Profecías autocumplidas o Efecto Pigmalión

¿Por qué decir a los hijos frases tan pesimistas como 'eres muy torpe' o 'seguro que llegarás tarde' tiene consecuencias tan negativas? ¿Por qué asegurar a un alumno que se le dan muy mal las matemáticas hace que el estudiante ni se plantee elegir la rama de ciencias y tecnología para sus últimos dos años en el colegio?

La teoría de la Profecía Autocumplida nos demuestra que las creencias sobre una persona se vuelven realidad, aunque no sean verdaderas realmente, porque la persona intenta que su conducta tenga coherencia con estas creencias a pesar de que no sean ciertas.

Personalidades determinadas desde antes

En Ashanti, un pueblo en Ghana Central, cada niño recién nacido recibe el nombre correspondiente al día de la semana en el que nace. Estos nombres son espirituales y llevan características de personalidad. Por ejemplo, los niños que nacen el lunes reciben el nombre de Kwadwoy, un nombre que tiene las siguientes características de personalidad: tranquilos y pacíficos. En cambio, los niños que nacen el miércoles se llaman Kwaku, un nombre que indica un mal comportamiento.

Un psicólogo quiso comprobar si los niños caracterizados desde un principio como tranquilos o problemáticos, cuando todavía no habían llegado a mostrar estos rasgos de personalidad, se convertirían en adultos con buena o mala conducta. El psicólogo descubrió que hubo más delincuentes llamados Kwaku que estaban registrados en los Tribunales Juveniles por haber cometido un delito.

¿Un nombre determina nuestra personalidad? ¿O la creencia de que un niño llamado Kwaku (que significa mala conducta) tendrá malos comportamientos, lleva a los demás niños y adultos a tratarle como un niño problemático y este trato lleva al niño a comportarse mal?

Esta teoría no sólo se ve en el pueblo de Ghana Central, pues también se hace realidad en las aulas de cualquier colegio.

Efecto Pigmalión en las aulas

No es casualidad que, cuando los profesores intuyen que algunos alumnos específicos sacarán mejores resultados en los exámenes, estos estudiantes tengan mejores notas. Este trato diferente motiva a los alumnos a poner más dedicación en sus estudios, mientras que los demás estudiantes no se esfuerzan tanto.

Si un profesor (de matemáticas, de lengua, de gimnasia) cree que su alumno es capaz de lograr buenos resultados, permitirá que los logre.

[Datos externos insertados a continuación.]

(* ===== verification/AuthnConfig.v ===== *)
(** * The authentication service's configuration (src/authnconfig/config.go)

    The schema, the defaults that LoadFromBytes fills in, and [validate].  The
    sections come from the components that use them: TLS, log and health from
    Duration.v, the service blocks from StsClient.v, mail delivery from Email.v
    and Postbox.v, route tokens from RouteTokens.v.  YAML decoding and
    [uuid.Parse] are arguments; a Go map is ranged over in any order. *)
From S2P Require Import Prelude GoStrings Secret Duration StsClient YCloud RouteTokens Health Interact Postbox Email.
Import Sections.
Local Open Scope string_scope.
Local Open Scope Z_scope.

(** ** The schema *)

Record AuthzTLSConfig := MkAuthzTLS { at_Enabled : bool; CAFile : string; at_CertFile : string; at_KeyFile : string }.
Record AuthzConfig := MkAuthz { az_Enabled : bool; az_Endpoint : string; az_TLS : AuthzTLSConfig }.
Record BotProviderInfo := MkBot { b_Provider : string; BotUsername : string }.
Record BotVerifyConfig := MkBotVerify {
  bv_Enabled : bool; bv_CodeTTL : Z; bv_MaxPendingPerIP : Z; AllowedProviders : list string; Bots : list BotProviderInfo }.
Record EmailOTPConfig := MkEmailOTP {
  eo_Enabled : bool; CodeTTL : Z; MaxPendingPerIP : Z; MaxPendingPerEmail : Z; MaxAttempts : Z; Cooldown : Z;
  SenderAddress : string; SenderName : string; eo_Subject : string; eo_Postbox : Postbox.Config;
  Delivery : option Email.Config }.
Record LegacyTelegramJWTConfig := MkTelegram {
  tg_Enabled : bool; HMACSecret : string; tg_Issuer : string; tg_Audience : string; MaxTokenAge : Z; EndpointEnabledUntil : Z }.
Record LegacyLoginConfig := MkLegacyLogin { TelegramJWT : LegacyTelegramJWTConfig }.
Record LegacyUsersSyncApplyConfig := MkApply { ap_Enabled : bool; Actions : list string; MaxLinks : Z; MaxCreates : Z }.
Record LegacyUsersSyncConfig := MkSync {
  LockDatabaseDSN : string; ls_Enabled : bool; AllowedSubjects : list string; MaxUsers : Z;
  IdentityOverrides : gmap Z string; Apply : LegacyUsersSyncApplyConfig }.
Record BootstrapAccount := MkAccount {
  a_Name : string; PublicKeyPEM : string; AllowedAudiences : list string; AllowAllAudiences : bool; TokenTTL : Z }.
Record STSConfig := MkSTS { st_Enabled : bool; AssertionMaxAge : Z; Accounts : list BootstrapAccount }.
Record DatabaseConfig := MkDatabase { Driver : string; DSN : string }.
Record JWTConfig := MkJWT {
  j_PrivateKeyFile : string; j_PublicKeyFile : string; j_Algorithm : string; j_Issuer : string; j_Audience : string;
  j_TTL : Z; AutoGenerate : bool; KeyDir : string }.
Record ProviderConfig := MkProvider {
  p_Name : string; ClientID : string; ClientSecret : string; CallbackURL : string; Scopes : list string; Trusted : bool }.
Record OAuthConfig := MkOAuth { oa_Enabled : option bool; SessionSecret : string; Providers : list ProviderConfig }.
Record PasskeyConfig := MkPasskey {
  pk_Enabled : bool; RPID : string; RPDisplayName : string; Origins : list string; ChallengeTTL : Z;
  StateCookieName : string; UserVerification : string; Attestation : string; StateSecret : string }.
Record CookieConfig := MkCookie { ck_Name : string; Domain : string; Secure : bool; SameSite : string }.
Record SessionConfig := MkSession { MaxAge : Z; se_IdleTimeout : Z; TouchThreshold : Z; se_CleanupInterval : Z }.
Record QRLoginConfig := MkQR { q_TTL : Z; q_MaxPendingPerIP : Z; q_CleanupInterval : Z }.
Record RedisConfig := MkRedis { Address : string; r_Password : string; DB : Z }.

Record Config (V : Type) := MkConfig {
  c_ListenAddr : string; BaseURL : string; FrontendURL : string; AllowedRedirectOrigins : list string;
  TLS : TLSSection; Health : HealthSection; ProbeSidecar : ProbeSidecarSection; Log : LogSection;
  Database : DatabaseConfig; JWT : JWTConfig; OAuth : OAuthConfig; Passkeys : PasskeyConfig; Cookie : CookieConfig;
  Session : SessionConfig; QRLogin : QRLoginConfig; Redis : option RedisConfig; STS : STSConfig; Authz : AuthzConfig;
  Audit : ServiceAuthConfig; AuditOutboxEnabled : bool; StorageClient : ServiceAuthConfig;
  BotVerify : option BotVerifyConfig; EmailOTP : option EmailOTPConfig; LegacyLogin : LegacyLoginConfig;
  LegacyUsersSync : LegacyUsersSyncConfig; RouteTokens_ : gmap string (RouteTokenConfig V) }.
Arguments MkConfig {V}.
Arguments c_ListenAddr {V} _. Arguments BaseURL {V} _. Arguments FrontendURL {V} _. Arguments AllowedRedirectOrigins {V} _.
Arguments TLS {V} _. Arguments Health {V} _. Arguments ProbeSidecar {V} _. Arguments Log {V} _. Arguments Database {V} _.
Arguments JWT {V} _. Arguments OAuth {V} _. Arguments Passkeys {V} _. Arguments Cookie {V} _. Arguments Session {V} _.
Arguments QRLogin {V} _. Arguments Redis {V} _. Arguments STS {V} _. Arguments Authz {V} _. Arguments Audit {V} _.
Arguments AuditOutboxEnabled {V} _. Arguments StorageClient {V} _. Arguments BotVerify {V} _. Arguments EmailOTP {V} _.
Arguments LegacyLogin {V} _. Arguments LegacyUsersSync {V} _. Arguments RouteTokens_ {V} _.

Definition IsEnabled (c : OAuthConfig) : bool := default true (oa_Enabled c).

(** A copy of the effective delivery configuration. *)
Definition EmailDelivery (c : EmailOTPConfig) : Email.Config :=
  match Delivery c with
  | Some d => d
  | None => Email.MkConfig ProviderPostbox (Some (eo_Postbox c)) None
  end.

Definition DefaultLegacyUsersSyncMaxUsers : Z := 20000.
Definition DefaultLegacyUsersSyncMaxLinks : Z := 100.
Definition DefaultLegacyUsersSyncMaxCreates : Z := 20.
Definition LegacyUsersSyncActionLink : string := "link".
Definition LegacyUsersSyncActionCreate : string := "create".

(** ** The defaults *)

Definition or_Z (z d : Z) : Z := if z =? 0 then d else z.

Lo peor que podemos hacer a un niño es hacerle sentir que no podrá ser mejor.

La indefensión aprendida: “nunca lo lograré, así que mejor ni intentarlo”

Cuando las personas no creen en nosotros, no tenemos motivación para esforzarnos más. Creemos que ningún esfuerzo será suficiente para lograr nuestros objetivos.

Experimentamos una indefensión aprendida cuando dejamos de esforzarnos por lograr un objetivo determinado porque consideramos que, independientemente de nuestro esfuerzo por lograrlo, no lo conseguiremos.

Abrir puertas en vez de cerrarlas

La teoría de la Profecía Autocumplida nos indica que las creencias erróneas sobre nosotros mismos pueden cerrar puertas que deberían haber estado abiertas. Nosotros mismos o las personas que nos rodean pueden tener estas creencias que nos limitarían si las creemos. Para lograr ser la persona que podemos llegar a ser, debemos cuestionar la veracidad de estas creencias y la lógica detrás de ellas.

El problema de estas creencias es que nos impiden conseguir el puesto de trabajo con el que soñamos, o aprobar los exámenes de una carrera que nos apasiona. Si nosotros mismos o si nuestra familia nos tratan como si nunca conseguiremos lo que de verdad deseamos, nuestra conducta estará en la misma dirección que estas creencias falsas y como consecuencia no conseguiremos el trabajo o el aprobado que deseamos.

Si queremos tener los mejores resultados y si deseamos que nuestros hijos, padres, hermanos y amigos triunfen, necesitamos creer que lograrán todo lo que se propongan. Ellos notarán nuestras creencias positivas y adoptarán una conducta de acuerdo con las creencias optimistas. Solamente debemos tener confianza en nosotros mismos y en los demás, y lo que parece imposible dejará de tener esta apariencia.